Photo: Erika Goldring/Getty Images
Essence Fest 2022 Recap, Nights 1 & 2: Janet Jackson, Summer Walker, Jazmine Sullivan & More Exalt Black Joy In New Orleans
From Summer Walker to Jazmine Sullivan to Patti LaBelle, all the girls came ready for the party — while Janet Jackson took audiophiles at Essence Fest 2022 through a myriad of her classic hits.
Well, Essence Fest 2022 certainly began with a bang. Nicki Minaj showed why she's still a rap tour de force, keeping everyone up past their bedtime, trying to keep up with her supercharged lyrics. Looking to outdo the curfew from Friday night, the Coca-Cola-presented night of Black joy found 80,000-plus attendees packing out the Caesar Superdome in New Orleans for ever more Black girl magic.
DJ D-Nice impressively brought his Club Quarantine to the stage, where audiophiles were treated to a healthy dose of hype as he brought Dru Hill, Stephanie Mills and El DeBarge for some nostalgic jubilation.
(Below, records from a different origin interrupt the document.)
(** * Markdown Styler: the editor workspace controller (workspace.js)

    A shallow embedding of the client-side controller of the editor page:
    the custom list-marker editors (bullet sequence, ordered digit table),
    the gather function that builds the theme, the debounced preview
    pipeline with its serial counter, and the PDF export.

    JavaScript data is modelled as the script has it:
    - a string is its sequence of UTF-16 code units ([jsstring]);
    - a Number is NaN, an infinity or a finite value; a finite double is a
      rational, and [Math.round], [Math.min], [Math.max] are exact on it;
    - a DOM element the script looks up may be missing ([option]);
    - the module-level mutable variables, the DOM and the host's timers
      and requests form one [World] that every handler takes and
      returns;
    - [Number(s)] on a string and [String(n)] on a number are parameters
      of the development. *)

From Stdlib Require Import Strings.String Strings.Ascii.
From Stdlib Require Import Bool Arith NArith ZArith QArith Qround Lia List.
From Stdlib Require DecimalNat.
Import ListNotations.

Close Scope Q_scope.

Set Implicit Arguments.

(** ** JavaScript strings *)

Module JS.

Definition codeunit := N.
Definition jsstring := list codeunit.

(** An ASCII literal of the script, as code units. *)
Definition lit (s : string) : jsstring :=
  List.map N_of_ascii (list_ascii_of_string s).

(** ECMAScript WhiteSpace and LineTerminator code points, the ones
    [String.prototype.trim] removes. *)
Definition isWhiteSpace (c : codeunit) : bool :=
  ((c =? 9) || (c =? 10) || (c =? 11) || (c =? 12) || (c =? 13) || (c =? 32)
   || (c =? 160) || (c =? 5760) || ((8192 <=? c) && (c <=? 8202))
   || (c =? 8232) || (c =? 8233) || (c =? 8239) || (c =? 8287)
   || (c =? 12288) || (c =? 65279))%N.

Fixpoint trimStart (s : jsstring) : jsstring :=
  match s with
  | [] => []
  | c :: rest => if isWhiteSpace c then trimStart rest else s
  end.

Definition trimEnd (s : jsstring) : jsstring := rev (trimStart (rev s)).

(** [s.trim()] *)
Definition trim (s : jsstring) : jsstring := trimEnd (trimStart s).

(** A string is blank when it holds white space only (or nothing). *)
Definition blank (s : jsstring) : bool := forallb isWhiteSpace s.

(** A string in a boolean position: true unless empty. *)
Definition nonEmpty (s : jsstring) : bool :=
  match s with [] => false | _ :: _ => true end.

(** [s ?? ""] *)
Definition orEmpty (s : option jsstring) : jsstring :=
  match s with
  | Some v => v
  | None => []
  end.

Definition digitUnit (d : N) : codeunit := (48 + d)%N.

Fixpoint uintUnits (u : Decimal.uint) : jsstring :=
  match u with
  | Decimal.Nil => []
  | Decimal.D0 r => digitUnit 0 :: uintUnits r
  | Decimal.D1 r => digitUnit 1 :: uintUnits r
  | Decimal.D2 r => digitUnit 2 :: uintUnits r
  | Decimal.D3 r => digitUnit 3 :: uintUnits r
  | Decimal.D4 r => digitUnit 4 :: uintUnits r
  | Decimal.D5 r => digitUnit 5 :: uintUnits r
  | Decimal.D6 r => digitUnit 6 :: uintUnits r
  | Decimal.D7 r => digitUnit 7 :: uintUnits r
  | Decimal.D8 r => digitUnit 8 :: uintUnits r
  | Decimal.D9 r => digitUnit 9 :: uintUnits r
  end.

(** [String(i)] for a loop index or an HTTP status: the decimal numeral of
    a non-negative integer. *)
Definition String_nat (i : nat) : jsstring := uintUnits (Nat.to_uint i).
Summer Walker followed afterward, gracing the stage with a fully stocked band and plenty of plant life to nurture the stage with peaceful energy — all for an audience eager to behold her talents.
Upon stepping out, the 26-year-old, self-proclaimed "Awkward Kween" glowed beautifully, showing off her pregnant belly in an outfit that would make Rihanna beam. ("She is our Mary J. Blige," 22-year-old Tierra Damon, who traveled from Las Vegas just to make the event, told GRAMMY.com. "I didn't want to miss her for anything.")
When the Atlanta superstar hit "Girls Need Love" and "No Love" — the latter of which had been remixed into a who's who of mega-mavens like Cardi B and SZA — the phones went up, and you could feel the air shift from the crowd swaying from right to left. All in all, her performance proved that Summer is making this season one to be outside for.
All hail Jazmine Sullivan: she arrived to share some classic songs from her discography, including her GRAMMY-winning album Heaux Tales. After Sullivan stepped out to raucous applause, "Bodies (Intro)" kicked things off nicely before segueing into "Holding You Down (Going In Circles)." She even interpolated the Fugees' version of "Killing Me Softly," making the song catch fire for the true hip-hop heads in the crowd.
Subsequently, Sullivan ushered in some much-needed freaky vibes by covering D'Angelo's "Send It On," transitioning right into "On It" — which made standing six feet apart a nearly impossible proposition. Closing with her smash hit, "Pick Up Your Feelings," Sullivan gave the Superdome a primetime performance — and received a standing O in return.
Day 2 brought the legends-and-icons portion of the show. Patti LaBelle, a phenom who needs no introduction, opened her set with a montage of highlights and special moments with famous friends. She leaned into "Love, Need and Want You" and "The Right Kinda Lover," hitting octaves that still sent groovy chills up and down one's body.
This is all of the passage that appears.